Definition effective_visibility (v : entities) (entry : EntityEntry) (visibility : EntityVisibility) : EntityVisibility :=
  if e_always_ticking (v (en_entity entry)) then Ticking
  else match en_ownership entry with External => Tracked | ManagerOwned => visibility end.

Definition is_accessible_at s (ownership : EntityOwnership) (chunk : ChunkPos) : bool :=
  bool_decide (ownership = External) || visibility_accessible (chunk_visibility_of s chunk).

Definition is_accessible s (entry : EntityEntry) : bool := is_accessible_at s (en_ownership entry) (en_chunk entry).

Record EntityLifecycleChanges := mkChanges {
  tracking_started : list Z;
  tracking_stopped : list Z;
  ticking_started : list Z;
  ticking_stopped : list Z;
}.
Definition no_changes : EntityLifecycleChanges := mkChanges [] [] [] [].
Definition changes_extend (a b : EntityLifecycleChanges) : EntityLifecycleChanges :=
  mkChanges (tracking_started a ++ tracking_started b) (tracking_stopped a ++ tracking_stopped b)
    (ticking_started a ++ ticking_started b) (ticking_stopped a ++ ticking_stopped b).

(** The values of a B-tree map with keys in [first..=last], in the order of the keys. *)
Definition btree_range {A} (m : gmap Z A) (first last : Z) : list A :=
  omap (fun k => if decide (first <= k <= last) then m !! k else None) (merge_sort Z.le (elements (dom m))).

Definition entity_ids_in_chunk_order s (chunk : ChunkPos) : list Z :=
  concat (btree_range (by_section s) (PackedSectionPos_from (mkSectionPos (cp_x chunk) 0 (cp_y chunk)))
            (PackedSectionPos_from (mkSectionPos (cp_x chunk) (-1) (cp_y chunk)))).
Lemma chunks_insert_ok m live id e : chunks_ok m (member in_chunk (delete id live)) ->
  chunks_ok (entry_or_default ∅ (union {[id]}) (en_chunk e) m) (member in_chunk (<[id := e]> live)).
Proof.
  intros [Hne Hm]. unfold entry_or_default. split.
  - intros k. destruct (decide (k = en_chunk e)) as [->|]; [rewrite lookup_insert_eq|by rewrite lookup_insert_ne]. intros [= E]. set_solver.
  - intros x k. rewrite member_insert. pose proof (Hm x k) as Hx. rewrite member_delete in Hx. unfold in_chunk at 1.
    destruct (decide (k = en_chunk e)) as [->|]; [rewrite lookup_insert_eq|rewrite lookup_insert_ne by done]; simpl.
    + rewrite elem_of_union, elem_of_singleton, Hx. naive_solver.
    + rewrite Hx. naive_solver.
Qed.
Lemma begin_chunk_unload_ok v s pos : manager_ok ∅ v [] s -> world_ok v -> chunk_ok pos ->
  next_order s + Z.of_nat (size (live_by_id s)) <= 2 ^ 64 - 1 ->
  exists s' r, begin_chunk_unload v s pos = Some (s', r) /\ manager_ok ∅ v [] s' /\ chunk_visibility s' = delete pos (chunk_visibility s) /\
    (forall id e0, live_by_id s !! id = Some e0 -> (exists e, live_by_id s' !! id = Some e /\ same_place e e0) \/
       exists e, e ∈ default [] (unloading_by_chunk s' !! pos) /\ en_entity e = id /\ same_place e e0) /\
    (forall id e, live_by_id s' !! id = Some e -> en_ownership e = ManagerOwned -> en_chunk e = pos -> entity_passenger (v id) = true).
Proof.
  intros Hm Hw Hc Hno. unfold begin_chunk_unload.
  destruct (visibility_change_ok v [] s (delete pos (chunk_visibility s)) pos Hidden Hm Hc) as (s1 & changes & E1 & Hm1 & Hst1 & Hl1 & Hno1).
  { intros c. case_decide as Ec; [subst c; by rewrite lookup_delete_eq|by rewrite lookup_delete_ne]. }
  unfold chunk_visibility_of in E1. rewrite E1. set (s0 := set_visibility s (delete pos (chunk_visibility s))) in *.
  pose proof (collect_roots_spec v s1 (entity_ids_in_chunk_order s0 pos) (list_to_set (tracking_stopped changes)) (tracking_stopped changes)) as Hroots.
  destruct (collect_roots v s1 _ _ _) as [[seen stopped] roots]. cbn [snd] in Hroots.
  destruct (retain_each_ok v s1 (size (live_by_id s1)) roots (mkUnloading s1 ∅ [] [] seen stopped)) as (u & -> & Hu & Hsub).
  { intros id u. by apply retain_tree_ok. }
  { split; cbn; try done; [|by eauto using same_place_refl|by eauto using same_place_refl]. rewrite difference_empty_L, size_dom, Hl1. lia. }
  cbn [mbind option_bind]. eexists _, _. split; [done|]. pose proof Hu as [U1 U2 _ _ U5 U6 U7]. split; [by apply store_retained_ok|]. split.
  { transitivity (chunk_visibility (ul_state u)); [by case_decide|]. by rewrite (ss_visibility _ _ U2), (ss_visibility _ _ Hst1). }
  split.
  { intros id e0 H0. rewrite <- Hl1 in H0. destruct (U7 id e0 H0) as [H|(e & Hin & H)]; [left; by case_decide|right]. exists e. split; [|done].
    case_decide as En; [rewrite En in Hin; by apply elem_of_nil in Hin|]. cbn. unfold entry_or_default. rewrite lookup_insert_eq. cbn. apply elem_of_app. by right. }
  intros id e He Eo Ec. assert (live_by_id (ul_state u) !! id = Some e) as He' by (by case_decide).
  destruct (entity_passenger (v id)) eqn:Ep; [done|]. exfalso. destruct (U6 id e He') as (e0 & H0 & _ & _ & Hch & Ho).
  assert (id ∈ roots) as Hr.
  { apply Hroots. split; [|exists e0; split; [done|]; split; congruence]. apply (chunk_order_ids s0 pos); [|done|].
    - destruct (mo_indexes _ _ _ _ Hm) as [A1 A2 A3 A4 A5 A6 A7]. by split.
    - exists e0. split; [cbn; by rewrite <- Hl1|]. unfold in_chunk. congruence. }
  assert (en_ownership e = External); [|congruence]. apply (U5 id e); [|done]. cbn in Hsub. set_solver.
Qed.
(** ** Vehicle chains *)

(** The loops over [vehicle()]; a vehicle met twice is a panic. *)
Fixpoint pending_in_chain (fuel : nat) v (visited : gset Z) (vehicle : option Z) : option bool :=
  match vehicle with
  | None => Some false
  | Some current =>
      if decide (current ∈ visited) then None
      else if e_world_change_pending (v current) then Some true
      else match fuel with O => None | S fuel => pending_in_chain fuel v ({[current]} ∪ visited) (e_vehicle (v current)) end
  end.

Definition has_pending_world_change_in_vehicle_chain (fuel : nat) v (id : Z) : option bool :=
  if e_world_change_pending (v id) then Some true else pending_in_chain fuel v {[id]} (e_vehicle (v id)).

Fixpoint acyclic_chain (fuel : nat) v (visited : gset Z) (vehicle : option Z) : option unit :=
  match vehicle with
  | None => Some tt
  | Some current =>
      if decide (current ∈ visited) then None
      else match fuel with O => None | S fuel => acyclic_chain fuel v ({[current]} ∪ visited) (e_vehicle (v current)) end
  end.

Definition assert_acyclic_vehicle_chain (fuel : nat) v (id : Z) : option unit := acyclic_chain fuel v {[id]} (e_vehicle (v id)).

Definition can_tick_entity_now (fuel : nat) v s (id : Z) : option bool :=
  match live_by_id s !! id with
  | None => Some false
  | Some entry =>
      pending ← has_pending_world_change_in_vehicle_chain fuel v id;
      Some (if pending : bool then false
            else match en_ownership entry with
                 | External => e_is_player (v id) || bool_decide (id ∈ tl_active (tick_list s))
                 | ManagerOwned => bool_decide (id ∈ tl_active (tick_list s))
                 end)
  end.

Definition is_entity_frozen_by_tick_rate v (id : Z) (runs_normally : bool) : bool :=
  negb runs_normally && negb (e_is_player (v id)) && (e_player_passengers (v id) =? 0).

(** ** The pass *)

Record World := mkWorld { w_entities : entities; w_manager : ManagerState }.

(** The calls on an entity. *)
Inductive EntityAction := CheckDespawn | StopRiding | SnapshotOldPosAndRot | AdvanceTickCount | Tick | RideTick.

(** What ticked, in order. *)
Inductive TickEvent := RootTick (id : Z) | PassengerTick (id vehicle : Z).
Definition event_id (e : TickEvent) : Z := match e with RootTick id | PassengerTick id _ => id end.

Record TickPass := mkPass {
  tp_world : World;
  tp_ticked : gset Z;
  tp_dirty : gset ChunkPos;
  tp_log : list TickEvent;
}.

Section Pass.
Context (act : EntityAction -> Z -> World -> World) (fuel : nat).

Definition entity_of (p : TickPass) (id : Z) : Entity := w_entities (tp_world p) id.

Definition perform (a : EntityAction) (id : Z) (p : TickPass) : TickPass :=
  mkPass (act a id (tp_world p)) (tp_ticked p) (tp_dirty p) (tp_log p).

Definition mark_ticked (e : TickEvent) (p : TickPass) : TickPass :=
  mkPass (tp_world p) ({[event_id e]} ∪ tp_ticked p) (tp_dirty p) (tp_log p ++ [e]).

Definition add_dirty (chunk : option ChunkPos) (p : TickPass) : TickPass :=
  mkPass (tp_world p) (tp_ticked p) (match chunk with Some c => {[c]} ∪ tp_dirty p | None => tp_dirty p end) (tp_log p).

Definition mark_dirty_after_tick (id : Z) (p : TickPass) : TickPass :=
  add_dirty (match live_manager_owned_entity_chunk (w_manager (tp_world p)) id with
             | Some _ => Some (section_chunk (section_of_pos (e_position (entity_of p id))))
             | None => None
             end) p.

(** [visited] is restored on every way out. *)
Fixpoint tick_passenger (depth : nat) (visited : gset Z) (vehicle id : Z) (p : TickPass) : option TickPass :=
  if decide (id ∈ visited) then None
  else if entity_removed (entity_of p id) || negb (bool_decide (e_vehicle (entity_of p id) = Some vehicle)) then Some (perform StopRiding id p)
  else
    can ← can_tick_entity_now fuel (w_entities (tp_world p)) (w_manager (tp_world p)) id;
    if (can : bool) && negb (bool_decide (id ∈ tp_ticked p)) then
      let p := mark_ticked (PassengerTick id vehicle) p in
      let p := perform RideTick id (perform AdvanceTickCount id (perform SnapshotOldPosAndRot id p)) in
      let p := mark_dirty_after_tick id p in
      match depth with
      | O => None
      | S depth => for_each (e_passengers (entity_of p id)) (tick_passenger depth ({[id]} ∪ visited) id) p
      end
    else Some p.

Definition tick_vehicle_passengers_with_ticked (vehicle : Z) (p : TickPass) : option TickPass :=
  for_each (e_passengers (entity_of p vehicle)) (tick_passenger fuel {[vehicle]} vehicle) p.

══════════

Gather up, from the records above, each line where the word "TickPass" appears.

Result of this exercise
Record TickPass := mkPass {
Definition entity_of (p : TickPass) (id : Z) : Entity := w_entities (tp_world p) id.
Definition perform (a : EntityAction) (id : Z) (p : TickPass) : TickPass :=
Definition mark_ticked (e : TickEvent) (p : TickPass) : TickPass :=
Definition add_dirty (chunk : option ChunkPos) (p : TickPass) : TickPass :=
Definition mark_dirty_after_tick (id : Z) (p : TickPass) : TickPass :=
Fixpoint tick_passenger (depth : nat) (visited : gset Z) (vehicle id : Z) (p : TickPass) : option TickPass :=
Definition tick_vehicle_passengers_with_ticked (vehicle : Z) (p : TickPass) : option TickPass :=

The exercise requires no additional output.